Green must always have a large following
among artists and art lovers; for, as has been pointed
out, an appreciation of it is a sure sign of a subtle
artistic temperament. There is something not quite
good, something almost sinister, about it at
least, in its more complex forms, though in its simple
form, as we find it in outdoor nature, it is innocent
enough; and, indeed, is it not used in colloquial metaphor
as an adjective for innocence itself? Innocence
has but two colours, white or green. But Becky
Sharp’s eyes also were green, and the green of
the aesthete does not suggest innocence. There
will always be wearers of the green carnation; but
the popular vogue which green has enjoyed for the
last ten or fifteen years is probably passing.
Even the aesthete himself would seem to be growing
a little weary of its indefinitely divided tones,
and to be anxious for a colour sensation somewhat more
positive than those to be gained from almost imperceptible
nuances, of green. Jaded with over-refinements
and super-subtleties, we seem in many directions to
be harking back to the primary colours of life.
Blue, crude and unsoftened, and a form of magenta,
have recently had a short innings; and now the triumph
of yellow is imminent. Of course, a love for
green implies some regard for yellow, and in our so-called
aesthetic renaissance the sunflower went before the
green carnation which is, indeed, the badge
of but a small schism of aesthetes, and not worn by
the great body of the more catholic lovers of beauty.
Yellow is becoming more and more dominant
in decoration in wall-papers, and flowers
cultivated with decorative intention, such as chrysanthemums.

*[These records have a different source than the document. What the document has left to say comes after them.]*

(* ===== verification/WireDiscovery.v ===== *)
(** * Discovery over the wire

    The answers to a discovery, byte for byte: the payload of [onDiscovery]
    (simulator/vehicle.go), a [model.Vehicle] with its nested profile, and the
    decoding in [Discover] (infra/mqtt/discovery.go).  Reading a timestamp is the
    argument [parse]. *)

From S2P Require Import Prelude Num GoTime GoText Model Tuner MqttClient Discovery Simulator.
From S2P Require Import Json JsonStruct JsonTime.
From stdpp Require Import base gmap strings list.
From Stdlib Require Import ZArith Lia.

#[local] Open Scope Z_scope.

Section discovery.
Context {F : Type} `{Num F} `{FloatText F} (parse : TimeParser).

(** ** The answer *)

(** The payload of a simulated vehicle: the fields of [model.Vehicle] in order,
    those that [onDiscovery] leaves out at their zero values, nil for the slice
    and the map; an empty [Segment] is omitted. *)
Definition discovery_payload (v : SimulatedVehicle F) : option string :=
  Marshal [("ID", put_string (sv_ID v)); ("SoC", put_float (bt_Soc (sv_Battery v)));
           ("IsV2G", put_bool (sv_IsV2G v)); ("MaxPower", put_float (sv_MaxPower v));
           ("BatteryKWh", put_float (bt_CapacityKWh (sv_Battery v))); ("Available", put_bool true);
           ("Charging", put_bool false); ("Priority", put_bool false);
           ("Departure", put_time time_zero); ("MinSoC", put_float (n0 : F));
           ("Profile", JObj <$> put_struct [("ExpectedDeparture", put_time time_zero);
                                            ("HistoricalUsage", Some JNull)]);
           ("Metadata", Some JNull); ("AvailabilityProb", put_float (n0 : F));
           ("DegradationFactor", put_float (n0 : F))].

(** The whole handler: the answers it publishes, with their topic. *)
Definition onDiscoveryWire (prefix : string) (v : SimulatedVehicle F) (payload : string) :
    option (list (string * string)) :=
  if bool_decide (payload = "hello") then
    match discovery_payload v with
    | None => Some []
    | Some b =>
      if sv_client v then Some [(TrimSuffix prefix "/" +:+ "/fleet/response/" +:+ sv_ID v, b)] else None
    end
  else Some [].

(** ** The fields of the structs *)

Definition profile_fields : list (string * (json → UserProfile F → option (UserProfile F))) :=
  [("ExpectedDeparture", get_time parse (fun t p => MkUserProfile t (HistoricalUsage p)));
   ("HistoricalUsage", get_floats n0 HistoricalUsage (fun l p => MkUserProfile (ExpectedDeparture p) l))].

Definition vehicle_fields : list (string * (json → Vehicle F → option (Vehicle F))) :=
  [("ID", get_string (fun x '(MkVehicle _ b c d e f g h i j k l m n o) => MkVehicle x b c d e f g h i j k l m n o));
   ("SoC", get_float (fun x '(MkVehicle a _ c d e f g h i j k l m n o) => MkVehicle a x c d e f g h i j k l m n o));
   ("IsV2G", get_bool (fun x '(MkVehicle a b _ d e f g h i j k l m n o) => MkVehicle a b x d e f g h i j k l m n o));
   ("MaxPower", get_float (fun x '(MkVehicle a b c _ e f g h i j k l m n o) => MkVehicle a b c x e f g h i j k l m n o));
   ("BatteryKWh", get_float (fun x '(MkVehicle a b c d _ f g h i j k l m n o) => MkVehicle a b c d x f g h i j k l m n o));
   ("Available", get_bool (fun x '(MkVehicle a b c d e _ g h i j k l m n o) => MkVehicle a b c d e x g h i j k l m n o));
   ("Charging", get_bool (fun x '(MkVehicle a b c d e f _ h i j k l m n o) => MkVehicle a b c d e f x h i j k l m n o));
   ("Priority", get_bool (fun x '(MkVehicle a b c d e f g _ i j k l m n o) => MkVehicle a b c d e f g x i j k l m n o));
   ("Departure", get_time parse (fun x '(MkVehicle a b c d e f g h _ j k l m n o) => MkVehicle a b c d e f g h x j k l m n o));
   ("MinSoC", get_float (fun x '(MkVehicle a b c d e f g h i _ k l m n o) => MkVehicle a b c d e f g h i x k l m n o));
   ("Profile", get_struct profile_fields Profile
      (fun x '(MkVehicle a b c d e f g h i j _ l m n o) => MkVehicle a b c d e f g h i j x l m n o));
   ("Metadata", get_map elem_string Metadata (fun x '(MkVehicle a b c d e f g h i j k _ m n o) => MkVehicle a b c d e f g h i j k x m n o));
   ("segment", get_string (fun x '(MkVehicle a b c d e f g h i j k l _ n o) => MkVehicle a b c d e f g h i j k l x n o));
   ("AvailabilityProb", get_float (fun x '(MkVehicle a b c d e f g h i j k l m _ o) => MkVehicle a b c d e f g h i j k l m x o));
   ("DegradationFactor", get_float (fun x '(MkVehicle a b c d e f g h i j k l m n _) => MkVehicle a b c d e f g h i j k l m n x))].

Definition zero_vehicle : Vehicle F :=
  MkVehicle "" n0 false n0 n0 false false false time_zero n0 (MkUserProfile time_zero []) ∅ "" n0 n0.

Definition err_decode : go_error := ErrorString "json: cannot unmarshal".

Definition decode_vehicle (payload : string) : go_error + Vehicle F :=
  match Unmarshal vehicle_fields zero_vehicle payload with
  | Some v => inr v
  | None => inl err_decode
  end.

(** [Discover] on the payloads that arrive before the timeout. *)
Definition DiscoverWire (subscribeErr publishErr : option go_error) (payloads : list string) :
    list (Vehicle F) * option go_error :=
  Discover subscribeErr publishErr (decode_vehicle <$> payloads).
End discovery.

(** ** The two ends agree *)

Section agree.
Context {F : Type} `{Num F} `{FloatTextLaws F} (parse : TimeParser).
Context (Hzero : finite (n0 : F) = true) (Hparse : parse "0001-01-01T00:00:00Z" = Some time_zero).

(** The vehicle a simulated one describes itself as. *)
Definition described (v : SimulatedVehicle F) : Vehicle F :=
  MkVehicle (sv_ID v) (bt_Soc (sv_Battery v)) (sv_IsV2G v) (sv_MaxPower v)
    (bt_CapacityKWh (sv_Battery v)) true false false time_zero n0 (MkUserProfile time_zero []) ∅ "" n0 n0.

(** The numbers it publishes have a text. *)
Definition expressible (v : SimulatedVehicle F) : bool :=
  finite (bt_Soc (sv_Battery v)) && finite (sv_MaxPower v) && finite (bt_CapacityKWh (sv_Battery v)).

Lemma onDiscovery_described v :
  sv_client v = true → onDiscovery v "hello" = Some [SDiscovery (described v)].
Proof. intros Hc. unfold onDiscovery. by rewrite Hc. Qed.

Lemma get_time_zero {M} (set : Time → M → M) m b :
  get_time parse set (sanitize (JStr (FormatRFC3339Nano time_zero) b)) m = Some (set time_zero m).
Proof.
  change (FormatRFC3339Nano time_zero) with "0001-01-01T00:00:00Z". cbn [sanitize get_time].
  replace (plain_text _) with true by (by vm_compute).
  replace (to_valid _) with "0001-01-01T00:00:00Z" by (by vm_compute). by rewrite Hparse.
Qed.

Lemma discovery_decodes v payload :
  valid_utf8 (sv_ID v) → discovery_payload v = Some payload → decode_vehicle parse payload = inr (described v).
Proof.
  intros Hid Hp. unfold discovery_payload, Marshal, put_float, put_time in Hp.
  rewrite Hzero in Hp. change (strict_time time_zero) with true in Hp. cbn [put_struct mbind option_bind] in Hp.
  destruct (finite (bt_Soc _)) eqn:Hs, (finite (sv_MaxPower _)) eqn:Hm, (finite (bt_CapacityKWh _)) eqn:Hc;
    try done. cbn [mbind option_bind fmap option_fmap option_map put_string put_bool] in Hp. injection Hp as <-.
  unfold decode_vehicle. rewrite Unmarshal_object.
  2:{ repeat (apply Forall_cons_2; [cbn; try done; by apply float_text_number|]). apply Forall_nil_2. }
  2:{ apply Nat.leb_le. reflexivity. }
  cbn [fmap list_fmap].
  repeat (fill_member; rewrite ?get_time_zero; cbn [mbind option_bind fmap list_fmap]).
  rewrite (to_valid_id (sv_ID v)) by done. reflexivity.
Qed.

Lemma discovery_payload_expressible v : expressible v = true → is_Some (discovery_payload v).
Proof.
  unfold expressible, discovery_payload, Marshal, put_float, put_time. rewrite !andb_true_iff. intros [[-> ->] ->].
  rewrite Hzero. change (strict_time time_zero) with true. by eexists.
Qed.

(** The handler folded over vehicles with distinct identifiers collects them. *)
Lemma discovery_collects (vs : list (Vehicle F)) s :
  NoDup (ID <$> vs) → (∀ v, v ∈ vs → ID v ∉ ds_ids s) →
  ds_vehicles (foldl discovery_handler s (inr <$> vs)) = ds_vehicles s ++ vs ∧
  ds_errs (foldl discovery_handler s (inr <$> vs)) = ds_errs s.
Proof.
  revert s. induction vs as [|v vs IH]; intros s Hnd Hs; [by rewrite app_nil_r|].
  rewrite !fmap_cons in *. apply NoDup_cons in Hnd as [Hv Hnd]. cbn [foldl discovery_handler].
  rewrite decide_False by (apply Hs; left).
  destruct (IH (MkDiscovery (ds_vehicles s ++ [v]) (ds_errs s) ({[ID v]} ∪ ds_ids s)) Hnd) as [-> ->]; cbn.
  - intros w Hw [Heq%elem_of_singleton|Hin]%elem_of_union; [|by eapply Hs; [right|]].
    apply Hv. rewrite <- Heq. by apply list_elem_of_fmap_2.
  - by rewrite <- app_assoc.
Qed.

(** A fleet of connected simulated vehicles with distinct identifiers is
    discovered as it is: every vehicle answers the magic word, and what
    [Discover] returns, decoded from the bytes of the answers in the order in
    which they arrive, are the vehicles as they described themselves. *)
Theorem fleet_discovered prefix (fleet : list (SimulatedVehicle F))
    (Hids : NoDup (sv_ID <$> fleet))
    (Hok : Forall (fun v => sv_client v = true ∧ valid_utf8 (sv_ID v) ∧ expressible v = true) fleet) :
  ∃ answers, mapM (fun v => onDiscoveryWire prefix v "hello") fleet = Some answers ∧
    DiscoverWire parse None None (snd <$> mjoin answers) = (described <$> fleet, None) ∧
    (∀ v, v ∈ fleet → onDiscovery v "hello" = Some [SDiscovery (described v)]).
Proof.
  assert (∃ answers, mapM (fun v => onDiscoveryWire prefix v "hello") fleet = Some answers ∧
    decode_vehicle parse <$> (snd <$> mjoin answers) = inr <$> (described <$> fleet)) as (answers & Hm & Hd).
  { clear Hids. induction Hok as [|v fleet (Hc & Hu & He) _ (answers & Hm & Hd)]; [by exists []|].
    destruct (discovery_payload_expressible v He) as [b Hb].
    eexists ([(_, b)] :: answers). split.
    - apply mapM_Some. constructor; [|by apply mapM_Some]. unfold onDiscoveryWire. by rewrite Hb, Hc.
    - cbn [mjoin list_join app fmap list_fmap snd]. rewrite (discovery_decodes v b) by done. f_equal. exact Hd. }
  exists answers. split; [done|]. split.
  - unfold DiscoverWire, Discover. rewrite Hd.
    destruct (discovery_collects (described <$> fleet) (MkDiscovery [] [] ∅)) as [-> ->]; [|set_solver|done].
    by rewrite <- list_fmap_compose.
  - intros v Hv. rewrite Forall_forall in Hok. by apply onDiscovery_described, Hok.
Qed.
End agree.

And one can easily understand why: seeing that,
after white, yellow reflects more light than any other
colour, and thus ministers to the growing preference
for light and joyous rooms. A few yellow chrysanthemums
will make a small room look twice its size, and when
the sun comes out upon a yellow wall-paper the whole
room seems suddenly to expand, to open like a flower.
When it falls upon the pot of yellow chrysanthemums,
and sets them ablaze, it seems as though one had an
angel in the room. Bill-posters are beginning
to discover the attractive qualities of the colour.
Who can ever forget meeting for the first time upon
a hoarding Mr. Dudley Hardy’s wonderful Yellow
Girl, the pretty advance-guard of To-Day?
But I suppose the honour of the discovery of the colour
for advertising purposes rests with Mr. Colman; though
its recent boom comes from the publishers, and particularly
from the Bodley Head. The Yellow Book with
any other colour would hardly have sold as well the
first private edition of Mr. Arthur Benson’s
poems, by the way, came caparisoned in yellow, and
with the identical name, Le Cahier Jaune; and
no doubt it was largely its title that made the success
of The Yellow Aster. In literature, indeed,
yellow has long been the colour of romance. The
word ‘yellow-back’ witnesses its close
association with fiction; and in France, as we know,
it is the all but universal custom to bind books in
yellow paper. Mr. Heinemann and Mr. Unwin have
endeavoured to naturalise the custom here; but, though
in cloth yellow has emphatically ‘caught on,’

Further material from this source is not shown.